Requirement: All records that follow are to be restated exactly.

Exercise materials:

--- --- ---

Lemma holds_refs_valid (P : metadata -> Prop) (h : heap) chunks :
  Forall (fun c => holds P h c) chunks -> Stage.refs_valid h chunks.
Proof.
  intros Hall c l Hin Hl. rewrite List.Forall_forall in Hall.
  destruct (Hall c Hin) as (l' & Hl' & Hdom & _). congruence.
Qed.

(** A stage of the aggregator takes chunks whose dicts satisfy [P] to
    chunks whose dicts satisfy [T], when writing the score does so. *)
Lemma annotated_holds score set (P T : metadata -> Prop) (h h' : heap)
    chunks out :
  Stage.evolves score set h h' ->
  Forall2 (Stage.annotated score set h h') chunks out ->
  Forall (fun c => holds P h c) chunks ->
  (forall md v, P md -> score md = Ok v -> T (set v md)) ->
  Forall (fun c => holds T h' c) out.
Proof.
  intros [Hdom _] Hall HP Hstep.
  apply (Forall2_Forall_r _ _ _ _ _ Hall HP).
  intros c c' (l & Hl & Hin & Hmd) (_ & l' & v & Hmeta & Hscore & Hcell & Hwhere).
  unfold peek_metadata in *. rewrite Hl in *.
  destruct Hwhere as [[= <-]|[[=] _]].
  exists l. split; [exact Hmeta|]. split; [apply Hdom; exact Hin|].
  rewrite Hcell. apply Hstep; assumption.
Qed.

Lemma take_In {A} (x : A) k : forall xs, In x (take k xs) -> In x xs.
Proof.
  induction k as [|k IH]; intros [|y xs]; simpl; try tauto.
  intros [->|Hin]; [left; reflexivity|right; apply IH; exact Hin].
Qed.

Lemma slice_to_In {A} (x : A) n xs : In x (slice_to n xs) -> In x xs.
Proof. unfold slice_to. destruct (n <? 0)%Z; apply take_In. Qed.

Section Library.

Variable strptime : string -> string -> option datetime.
Variable embed_content : string -> list Q.
Variable now : nat -> datetime.
Variable weights : RankAggregator.weights.

Local Abbreviation has_recency := Spec.has_recency.
Local Abbreviation scored := Spec.scored.
(** * Shallow embedding of the keyword tokenizer core

    Python strings are sequences of code points: they are modelled as
    [list Z].  Confidences (Python floats holding short decimal literals)
    are modelled as rationals [Q].  The Unicode character database that
    Python consults ([str.lower], [str.isspace], [str.isdigit], regex
    [\d], [\s], [re.IGNORECASE], [unicodedata.category]) is a type class
    [PyUnicode]: the general theorems hold for every instance, the
    concrete computations use [ascii_unicode], which agrees with Python on
    the characters they involve. *)

From Stdlib Require Import String Ascii List ZArith QArith Bool Lia.
Import ListNotations.
Open Scope Z_scope.

(* ------------------------------------------------------------------ *)
(** ** Python strings *)

Module PyStr.

Definition pystr := list Z.

(** UTF-8 decoding of a Rocq string literal, used to write the source's
    non-ASCII literals ("尺寸词", "メンズ", ...) as code points. *)
Fixpoint utf8_decode (bs : list nat) : list Z :=
  match bs with
  | [] => []
  | b0 :: rest =>
      if Nat.ltb b0 128 then Z.of_nat b0 :: utf8_decode rest
      else if Nat.ltb b0 224 then
        match rest with
        | b1 :: rest' =>
            (Z.of_nat (b0 - 192) * 64 + Z.of_nat (b1 - 128)) :: utf8_decode rest'
        | [] => []
        end
      else if Nat.ltb b0 240 then
        match rest with
        | b1 :: b2 :: rest' =>
            (Z.of_nat (b0 - 224) * 4096 + Z.of_nat (b1 - 128) * 64
             + Z.of_nat (b2 - 128)) :: utf8_decode rest'
        | _ => []
        end
      else
        match rest with
        | b1 :: b2 :: b3 :: rest' =>
            (Z.of_nat (b0 - 240) * 262144 + Z.of_nat (b1 - 128) * 4096
             + Z.of_nat (b2 - 128) * 64 + Z.of_nat (b3 - 128)) :: utf8_decode rest'
        | _ => []
        end
  end.

Definition u (s : string) : pystr :=
  utf8_decode (map nat_of_ascii (list_ascii_of_string s)).

Fixpoint str_eqb (a b : pystr) : bool :=
  match a, b with
  | [], [] => true
  | x :: a', y :: b' => Z.eqb x y && str_eqb a' b'
  | _, _ => false
  end.

(** Python [s < t] on strings: lexicographic order on code points. *)
Fixpoint str_ltb (a b : pystr) : bool :=
  match a, b with
  | [], [] => false
  | [], _ :: _ => true
  | _ :: _, [] => false
  | x :: a', y :: b' => if Z.ltb x y then true else if Z.eqb x y then str_ltb a' b' else false
  end.

(** [s in some_set] for a set literal of strings. *)
Definition mem (s : pystr) (l : list pystr) : bool := existsb (str_eqb s) l.

Definition is_ascii_alnum (c : Z) : bool :=
  ((48 <=? c) && (c <=? 57)) || ((65 <=? c) && (c <=? 90)) || ((97 <=? c) && (c <=? 122)).

(** Python slicing [s[a:b]] for [0 <= a <= b]. *)
Definition slice {A} (a b : nat) (l : list A) : list A := firstn (b - a) (skipn a l).

End PyStr.
Import PyStr.

(** The parts of Python's Unicode database used by the code. *)
Class PyUnicode := {
  py_lower : pystr -> pystr;   (* str.lower *)
  py_isspace : Z -> bool;      (* str.isspace / regex \s / str.strip *)
  py_isdigit : Z -> bool;      (* str.isdigit on one character *)
  py_isdecimal : Z -> bool;    (* regex \d *)
  py_isalpha : Z -> bool;      (* str.isalpha on one character *)
  py_isupper : Z -> bool;      (* str.isupper on one character *)
  py_ispunct : Z -> bool;      (* unicodedata.category(c).startswith('P') *)
  re_fold : Z -> Z             (* character folding of re.IGNORECASE *)
}.

Definition ascii_lower_char (c : Z) : Z := if (65 <=? c) && (c <=? 90) then c + 32 else c.

Definition ascii_isspace (c : Z) : bool :=
  ((9 <=? c) && (c <=? 13)) || ((28 <=? c) && (c <=? 32)) || (c =? 133) || (c =? 160)
  || (c =? 5760) || ((8192 <=? c) && (c <=? 8202)) || (c =? 8232) || (c =? 8233)
  || (c =? 8239) || (c =? 8287) || (c =? 12288).

Definition ascii_digit (c : Z) : bool := (48 <=? c) && (c <=? 57).

Definition ascii_punct (c : Z) : bool :=
  existsb (Z.eqb c) [33; 34; 35; 37; 38; 39; 40; 41; 42; 44; 45; 46; 47; 58; 59; 63; 64;
                     91; 92; 93; 95; 123; 125].

(** Python's tables restricted to ASCII (exact there; [isspace] is exact
    everywhere); other characters are caseless non-digit non-punctuation
    characters, which is what CJK and kana characters are. *)
#[export] Instance ascii_unicode : PyUnicode := {
  py_lower := map ascii_lower_char;
  py_isspace := ascii_isspace;
  py_isdigit := ascii_digit;
  py_isdecimal := ascii_digit;
  py_isalpha := fun c => ((65 <=? c) && (c <=? 90)) || ((97 <=? c) && (c <=? 122));
  py_isupper := fun c => (65 <=? c) && (c <=? 90);
  py_ispunct := ascii_punct;
  re_fold := ascii_lower_char
}.

(* ------------------------------------------------------------------ *)
(** ** enhanced_tagger.py: tags, candidates, results *)

Module Tagger.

--- --- ---

Task result:
Lemma holds_refs_valid (P : metadata -> Prop) (h : heap) chunks :
  Forall (fun c => holds P h c) chunks -> Stage.refs_valid h chunks.
Proof.
  intros Hall c l Hin Hl. rewrite List.Forall_forall in Hall.
  destruct (Hall c Hin) as (l' & Hl' & Hdom & _). congruence.
Qed.

(** A stage of the aggregator takes chunks whose dicts satisfy [P] to
    chunks whose dicts satisfy [T], when writing the score does so. *)
Lemma annotated_holds score set (P T : metadata -> Prop) (h h' : heap)
    chunks out :
  Stage.evolves score set h h' ->
  Forall2 (Stage.annotated score set h h') chunks out ->
  Forall (fun c => holds P h c) chunks ->
  (forall md v, P md -> score md = Ok v -> T (set v md)) ->
  Forall (fun c => holds T h' c) out.
Proof.
  intros [Hdom _] Hall HP Hstep.
  apply (Forall2_Forall_r _ _ _ _ _ Hall HP).
  intros c c' (l & Hl & Hin & Hmd) (_ & l' & v & Hmeta & Hscore & Hcell & Hwhere).
  unfold peek_metadata in *. rewrite Hl in *.
  destruct Hwhere as [[= <-]|[[=] _]].
  exists l. split; [exact Hmeta|]. split; [apply Hdom; exact Hin|].
  rewrite Hcell. apply Hstep; assumption.
Qed.

Lemma take_In {A} (x : A) k : forall xs, In x (take k xs) -> In x xs.
Proof.
  induction k as [|k IH]; intros [|y xs]; simpl; try tauto.
  intros [->|Hin]; [left; reflexivity|right; apply IH; exact Hin].
Qed.

Lemma slice_to_In {A} (x : A) n xs : In x (slice_to n xs) -> In x xs.
Proof. unfold slice_to. destruct (n <? 0)%Z; apply take_In. Qed.

Section Library.

Variable strptime : string -> string -> option datetime.
Variable embed_content : string -> list Q.
Variable now : nat -> datetime.
Variable weights : RankAggregator.weights.

Local Abbreviation has_recency := Spec.has_recency.
Local Abbreviation scored := Spec.scored.
(** * Shallow embedding of the keyword tokenizer core

    Python strings are sequences of code points: they are modelled as
    [list Z].  Confidences (Python floats holding short decimal literals)
    are modelled as rationals [Q].  The Unicode character database that
    Python consults ([str.lower], [str.isspace], [str.isdigit], regex
    [\d], [\s], [re.IGNORECASE], [unicodedata.category]) is a type class
    [PyUnicode]: the general theorems hold for every instance, the
    concrete computations use [ascii_unicode], which agrees with Python on
    the characters they involve. *)

From Stdlib Require Import String Ascii List ZArith QArith Bool Lia.
Import ListNotations.
Open Scope Z_scope.

(* ------------------------------------------------------------------ *)
(** ** Python strings *)

Module PyStr.

Definition pystr := list Z.

(** UTF-8 decoding of a Rocq string literal, used to write the source's
    non-ASCII literals ("尺寸词", "メンズ", ...) as code points. *)
Fixpoint utf8_decode (bs : list nat) : list Z :=
  match bs with
  | [] => []
  | b0 :: rest =>
      if Nat.ltb b0 128 then Z.of_nat b0 :: utf8_decode rest
      else if Nat.ltb b0 224 then
        match rest with
        | b1 :: rest' =>
            (Z.of_nat (b0 - 192) * 64 + Z.of_nat (b1 - 128)) :: utf8_decode rest'
        | [] => []
        end
      else if Nat.ltb b0 240 then
        match rest with
        | b1 :: b2 :: rest' =>
            (Z.of_nat (b0 - 224) * 4096 + Z.of_nat (b1 - 128) * 64
             + Z.of_nat (b2 - 128)) :: utf8_decode rest'
        | _ => []
        end
      else
        match rest with
        | b1 :: b2 :: b3 :: rest' =>
            (Z.of_nat (b0 - 240) * 262144 + Z.of_nat (b1 - 128) * 4096
             + Z.of_nat (b2 - 128) * 64 + Z.of_nat (b3 - 128)) :: utf8_decode rest'
        | _ => []
        end
  end.

Definition u (s : string) : pystr :=
  utf8_decode (map nat_of_ascii (list_ascii_of_string s)).

Fixpoint str_eqb (a b : pystr) : bool :=
  match a, b with
  | [], [] => true
  | x :: a', y :: b' => Z.eqb x y && str_eqb a' b'
  | _, _ => false
  end.

(** Python [s < t] on strings: lexicographic order on code points. *)
Fixpoint str_ltb (a b : pystr) : bool :=
  match a, b with
  | [], [] => false
  | [], _ :: _ => true
  | _ :: _, [] => false
  | x :: a', y :: b' => if Z.ltb x y then true else if Z.eqb x y then str_ltb a' b' else false
  end.

(** [s in some_set] for a set literal of strings. *)
Definition mem (s : pystr) (l : list pystr) : bool := existsb (str_eqb s) l.

Definition is_ascii_alnum (c : Z) : bool :=
  ((48 <=? c) && (c <=? 57)) || ((65 <=? c) && (c <=? 90)) || ((97 <=? c) && (c <=? 122)).

(** Python slicing [s[a:b]] for [0 <= a <= b]. *)
Definition slice {A} (a b : nat) (l : list A) : list A := firstn (b - a) (skipn a l).

End PyStr.
Import PyStr.

(** The parts of Python's Unicode database used by the code. *)
Class PyUnicode := {
  py_lower : pystr -> pystr;   (* str.lower *)
  py_isspace : Z -> bool;      (* str.isspace / regex \s / str.strip *)
  py_isdigit : Z -> bool;      (* str.isdigit on one character *)
  py_isdecimal : Z -> bool;    (* regex \d *)
  py_isalpha : Z -> bool;      (* str.isalpha on one character *)
  py_isupper : Z -> bool;      (* str.isupper on one character *)
  py_ispunct : Z -> bool;      (* unicodedata.category(c).startswith('P') *)
  re_fold : Z -> Z             (* character folding of re.IGNORECASE *)
}.

Definition ascii_lower_char (c : Z) : Z := if (65 <=? c) && (c <=? 90) then c + 32 else c.

Definition ascii_isspace (c : Z) : bool :=
  ((9 <=? c) && (c <=? 13)) || ((28 <=? c) && (c <=? 32)) || (c =? 133) || (c =? 160)
  || (c =? 5760) || ((8192 <=? c) && (c <=? 8202)) || (c =? 8232) || (c =? 8233)
  || (c =? 8239) || (c =? 8287) || (c =? 12288).

Definition ascii_digit (c : Z) : bool := (48 <=? c) && (c <=? 57).

Definition ascii_punct (c : Z) : bool :=
  existsb (Z.eqb c) [33; 34; 35; 37; 38; 39; 40; 41; 42; 44; 45; 46; 47; 58; 59; 63; 64;
                     91; 92; 93; 95; 123; 125].

(** Python's tables restricted to ASCII (exact there; [isspace] is exact
    everywhere); other characters are caseless non-digit non-punctuation
    characters, which is what CJK and kana characters are. *)
#[export] Instance ascii_unicode : PyUnicode := {
  py_lower := map ascii_lower_char;
  py_isspace := ascii_isspace;
  py_isdigit := ascii_digit;
  py_isdecimal := ascii_digit;
  py_isalpha := fun c => ((65 <=? c) && (c <=? 90)) || ((97 <=? c) && (c <=? 122));
  py_isupper := fun c => (65 <=? c) && (c <=? 90);
  py_ispunct := ascii_punct;
  re_fold := ascii_lower_char
}.

(* ------------------------------------------------------------------ *)
(** ** enhanced_tagger.py: tags, candidates, results *)

Module Tagger.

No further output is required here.